- Opening Delimiter -

(** * MergedBlockOutputStream: the MergeTree part writer

    A shallow embedding of
    [dbms/src/Storages/MergeTree/MergedBlockOutputStream.cpp]:
    the column streams, the stream table built by [addStream], the
    granularity loops of [writeData], the full assembler
    ([MergedBlockOutputStream]) and the append-only assembler
    ([MergedColumnOnlyOutputStream]).

    Conventions.
    - [size_t] values are integers in [Z]; every C++ operation that can wrap
      is written with [wrap] (reduction modulo 2^64).
    - C++ methods that mutate the object are computations in the monad
      [M S A := S -> Res A * S]: the state reached is kept also when the call
      throws, so that "nothing was written before the throw" can be stated.
    - Undefined behaviour of the C++ code (null dereference, [% 0], bad
      [static_cast], out-of-range access) is an explicit failure.
    - Classes that the file only uses (buffers, codecs, data types, columns'
      serializers, file-name escaping) are the fields of [Collaborators]. *)

From Stdlib Require Import ZArith Lia Ascii.
From stdpp Require Import base gmap sets list strings sorting pretty.

Local Open Scope Z_scope.

(** ** Machine integers *)

Definition wrap (z : Z) : Z := z mod 2 ^ 64.

Definition byte_of_Z (z : Z) : Byte.byte :=
  match Byte.of_N (Z.to_N (z mod 256)) with
  | Some b => b
  | None => Byte.x00
  end.

(** [writeIntBinary] of a 64-bit value: eight bytes, least significant first. *)
Fixpoint le_bytes (n : nat) (z : Z) : list Byte.byte :=
  match n with
  | O => []
  | S n' => byte_of_Z z :: le_bytes n' (z / 256)
  end.

Definition writeIntBinary (x : Z) : list Byte.byte := le_bytes 8 (wrap x).

(** ** Outcomes *)

Inductive ErrorCode :=
| NOT_IMPLEMENTED
| BAD_ARGUMENTS
| NOT_FOUND_COLUMN_IN_BLOCK
| POSITION_OUT_OF_BOUND
| SIZES_OF_COLUMNS_DOESNT_MATCH.

Inductive Undefined :=
| NullDereference
| DivisionByZero
| BadStaticCast
| OutOfRange.

Inductive Failure :=
| Exception (code : ErrorCode) (message : string)
| UndefinedBehaviour (what : Undefined)
| OutOfFuel.

Inductive Res (A : Type) :=
| Ok (a : A)
| Fail (f : Failure).
Arguments Ok {A} a.
Arguments Fail {A} f.

Definition is_ok {A} (r : Res A) : bool :=
  match r with Ok _ => true | Fail _ => false end.

(** The state-and-failure monad of the writers. *)
Definition M (S A : Type) : Type := S -> Res A * S.

Definition ret {S A} (a : A) : M S A := fun s => (Ok a, s).
Definition bind {S A B} (m : M S A) (k : A -> M S B) : M S B :=
  fun s => match m s with
           | (Ok a, s') => k a s'
           | (Fail f, s') => (Fail f, s')
           end.
Definition throw {S A} (code : ErrorCode) (message : string) : M S A :=
  fun s => (Fail (Exception code message), s).
Definition undefined {S A} (what : Undefined) : M S A :=
  fun s => (Fail (UndefinedBehaviour what), s).
Definition fail {S A} (f : Failure) : M S A := fun s => (Fail f, s).
Definition get {S} : M S S := fun s => (Ok s, s).
Definition modify {S} (f : S -> S) : M S unit := fun s => (Ok tt, f s).
Definition lift_res {S A} (r : Res A) : M S A := fun s => (r, s).

Declare Scope writer_scope.
Delimit Scope writer_scope with writer.
Notation "x <- m ;; k" := (bind m (fun x => k))
  (at level 100, m at next level, right associativity) : writer_scope.
Notation "m ;;; k" := (bind m (fun _ => k))
  (at level 100, right associativity) : writer_scope.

- Closing Delimiter -

■ Task instructions
From the entries above, show each line that includes the string "what".

■ Solution
| UndefinedBehaviour (what : Undefined)
Definition undefined {S A} (what : Undefined) : M S A :=
  fun s => (Fail (UndefinedBehaviour what), s).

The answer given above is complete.